1. It correctly quotes the IEEE754-2008 standard:
> A conforming function shall return results correctly rounded for the applicable rounding direction for all operands in its domain
and even points out that the citation is from "Section 9. *Recommended* operations" (emphasis mine). But then it goes on to describes this as a "*requirement*" of the standard (it is not). This is not just a mistype, the post actually implies that implementations not following this recommendation are wrong:
> [...] none of the major mathematical libraries that are used throughout computing are actually rounding correctly as demanded in any version of IEEE 754 after the original 1985 release.
or:
> [...] ranging from benign disregard for the standard to placing the burden of correctness on the user who should know that the functions are wrong: “It is following the specification people believe it’s following.”
As far as I know, IEEE754 mandates correct rounding for elementary operations and sqrt(), and only for those.
2. All the mentions of 1 ULP in the beginning are a red herring.

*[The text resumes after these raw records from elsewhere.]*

(** X5: The queue never holds more than its capacity: a queue within its
    capacity is still within it after [ser_write_r] and after
    [ser_output_flush]. *)
Theorem queue_stays_within_capacity (st : state) (arg : Z) (buf : list Z) :
  queue_within_capacity (write_queue st) →
  queue_within_capacity (write_queue (ser_write_r st arg buf).2)
  ∧ queue_within_capacity (write_queue (ser_output_flush st))
  ∧ q_capacity (write_queue (ser_output_flush st)) = q_capacity (write_queue st).
Proof.
  intros Hin. split.
  - unfold ser_write_r. destruct (negb _ && negb _); [done|].
    rewrite ser_write_r_send_cases.
    destruct (mutex_take_ok write_mtx _); cbv zeta; [|done].
    destruct (ser_output_write_within (wire_bytes st (files st arg) buf)
                (noblk_write (files st arg)) (write_queue st) Hin) as [Hq _].
    by destruct (ser_output_write _ _ _) as [[[]|] q].
  - unfold ser_output_flush.
    destruct (negb _ && _); [|done].
    destruct (_ =? _); simpl.
    + split; [|done]. unfold queue_within_capacity. simpl. lia.
    + rewrite queue_recv_iter. simpl. split; [|done].
      unfold queue_within_capacity in *. simpl. rewrite length_drop. lia.
Qed.

(** X6: Two writes in a row that both get the lock and find room leave their
    bytes in the queue in the order of the calls, each in one piece. *)
Theorem ser_write_r_in_order (st : state) (arg1 arg2 : Z) (buf1 buf2 : list Z) :
  let wire1 := wire_bytes st (files st arg1) buf1 in
  let wire2 := wire_bytes st (files st arg2) buf2 in
  let st1 := (ser_write_r st arg1 buf1).2 in
  stream_enabled st (stream_id (files st arg1)) →
  stream_enabled st (stream_id (files st arg2)) →
  mutex_take_ok write_mtx (write_lock_timeout st (files st arg1)) = true →
  mutex_take_ok write_mtx (write_lock_timeout st (files st arg2)) = true →
  has_room (write_queue st) (wire1 ++ wire2) →
  (ser_write_r st arg1 buf1).1 = Some (Z.of_nat (length buf1))
  ∧ (ser_write_r st1 arg2 buf2).1 = Some (Z.of_nat (length buf2))
  ∧ q_items (write_queue (ser_write_r st1 arg2 buf2).2)
    = q_items (write_queue st) ++ wire1 ++ wire2
  ∧ _errno (ser_write_r st1 arg2 buf2).2 = _errno st.
Proof.
  intros wire1 wire2 st1 Hen1 Hen2 Hok1 Hok2 Hroom.
  unfold has_room in Hroom. rewrite length_app in Hroom.
  assert (Hst1 : ser_write_r st arg1 buf1
                 = (Some (Z.of_nat (length buf1)),
                    mutex_give
                      (set_write_queue
                         (log (set_runtime_config st
                                 (Z.land (ser_driver_runtime_config st) E_COBS_ENABLED))
                            (MutexTake write_mtx
                               (write_lock_timeout st (files st arg1)) true))
                         (enqueue (write_queue st) wire1))
                      write_mtx)).
  { rewrite (ser_write_r_enabled _ _ _ Hen1), ser_write_r_send_cases, Hok1.
    cbv zeta. fold wire1.
    rewrite ser_output_write_room by (unfold has_room; lia). done. }
  subst st1. rewrite Hst1. simpl. split; [done|].
  match goal with |- context [ser_write_r ?s arg2 buf2] => set (st1 := s) end.
  assert (Hfr : framing_enabled st1 = framing_enabled st)
    by apply framing_enabled_masked.
  assert (Hen2' : stream_enabled st1 (stream_id (files st1 arg2))) by done.
  rewrite (ser_write_r_enabled _ _ _ Hen2'), ser_write_r_send_cases.
  unfold write_lock_timeout, wire_bytes. rewrite Hfr.
  fold (write_lock_timeout st (files st1 arg2)).
  fold (wire_bytes st (files st1 arg2) buf2).
  change (files st1 arg2) with (files st arg2). rewrite Hok2. cbv zeta.
  fold wire2.
  rewrite ser_output_write_room
    by (unfold has_room; simpl; rewrite length_app; lia).
  simpl. by rewrite <- app_assoc.
Qed.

As the article itself mentions later, the standard never cares about 1 ULP. Some people do care about 1 ULP, just because it is something that can be achieved at a reasonable cost for transcendentals, so why not do it. But not the standard.
3. The author seems to believe that 0.5 ULP would be better than 1 ULP for numerical accuracy reasons:
> I was resounding told that the absolute error in the numbers are too small to be a problem. Frankly, I did not believe this.
I would personally also tell that to the author. But there is a much more important reason why correct rounding would be a tremendous advantage: reproducibility. There is always only one correct rounding. As a consequence, with correct rounding, different implementations return bit-for-bit identical results. The author even mentions falling victim to FP non-reproducibility in another part of the article.
4. This last point is excusable because the article is from 2020, but "solving" the fp32 incorrect-rounding problem by using fp64 is naive (not guaranteed to always work, although it will with high probability) and inefficient. It also does not say what to do for fp64. We can do correct rounding much faster now [1, 2]. So much faster that it is getting really close to non-correctly-rounded, so some libm may one day decide to switch to that.
> I would personally also tell that to the author. But there is a much more important reason why correct rounding would be a tremendous advantage: reproducibility.
This is also what the author want from his own experiences, but failed to realize/state explicitly: "People on different machines were seeing different patterns being generated which meant that it broke an aspect of our multiplayer game."
So yes, the reasons mentioned as a rationale for more accurate functions are in fact rationale for reproducibility across hardware and platforms. For example going from 1 ulp errors to 0.6 ulp errors would not help the author at all, but having reproducible behavior would (even with an increased worst case error).
Correctly rounded functions means the rounding error is the smallest possible, and as a consequence every implementation will always return exactly the same results: this is the main reason why people (and the author) advocates for correctly rounded implementations.
The key thing is there are only 2*32 float32s so you can check all of them. It sounds to me like the author did this, and realized they needed some tweaks for correct answers with log.